[EXERCISE]: Copy out every line in the entries below that includes "AgState".

◇ ◇ ◇ ◇ ◇

(** The result with the media that was understood. *)
Definition with_media (env : AgEnv) (result : option json) : option json :=
  match ae_media env with
  | None => result
  | Some media => match result with
                  | Some payload => Some (attach_media_debug_to_payload payload (Some media))
                  | None => Some (jobject [("media", media)])
                  end
  end.

Definition run_done (env : AgEnv) (status : string) (error : option string) (result : option json)
    (t : RunTask) : RunTask := at_pc (RnRecord status error (with_media env result)) t.

Definition ended_run (status : string) (error : option string) (result : option json) (now : Z)
    (run : AgentRunRecord) : AgentRunRecord := {|
  ar_run_id := ar_run_id run; ar_status := status; ar_started_at_ms := ar_started_at_ms run;
  ar_ended_at_ms := Some now; ar_error := error; ar_result := result |}.

(** One step of the task: what is left, the state, and the message a channel took. *)
Definition run_task_step (env : AgEnv) (t : RunTask) (s : AgState)
  : option RunTask * AgState * option ChannelMessage :=
  match rt_pc t with
  | RnModel =>
      let s' := put_store (ae_store env (ag_db s)) (ag_counters s) s in
      match ae_reply env with
      | Err e => (Some (run_done env "error" (Some e) None t), s', None)
      | Ok reply =>
          if rt_deliver t && bool_decide (is_Some (ae_channels env)) && bool_decide (is_Some (rt_to t))
          then (Some (at_pc (RnDeliver reply) t), s', None)
          else (Some (run_done env "ok" None (Some (jobject [("reply", JStr reply)])) t), s', None)
      end
  | RnDeliver reply =>
      let to := default "" (rt_to t) in
      match ae_sent env with
      | Ok message_id => (Some (at_pc (RnPersist reply message_id) t), s, Some (run_message env t reply))
      | Err e => (Some (run_done env "error" (Some ("delivery failed: " +:+ e))
                    (Some (jobject [("reply", JStr reply); ("delivery", delivery_failed t to e)])) t),
                  s, None)
      end
  | RnPersist reply message_id =>
      let to := default "" (rt_to t) in
      let s' := match rt_session t with
                | Some key => put_store (persist_session_delivery_context fk order (ae_st env) key
                    (Some (rt_channel t)) (Some to) (rt_account_id t) (rt_thread_id t) (ag_db s)).2
                    (ag_counters s) s
                | None => s
                end in
      (Some (run_done env "ok" None
         (Some (jobject [("reply", JStr reply); ("delivery", delivery_ok t to message_id)])) t), s', None)
  | RnRecord status error result =>
      (None, put_runs (alter (ended_run status error result (ae_now env)) (rt_run_id t) (ag_runs s)) s, None)
  end.
End agent.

◇ ◇ ◇ ◇ ◇

[RESULT]:
Definition run_task_step (env : AgEnv) (t : RunTask) (s : AgState)
  : option RunTask * AgState * option ChannelMessage :=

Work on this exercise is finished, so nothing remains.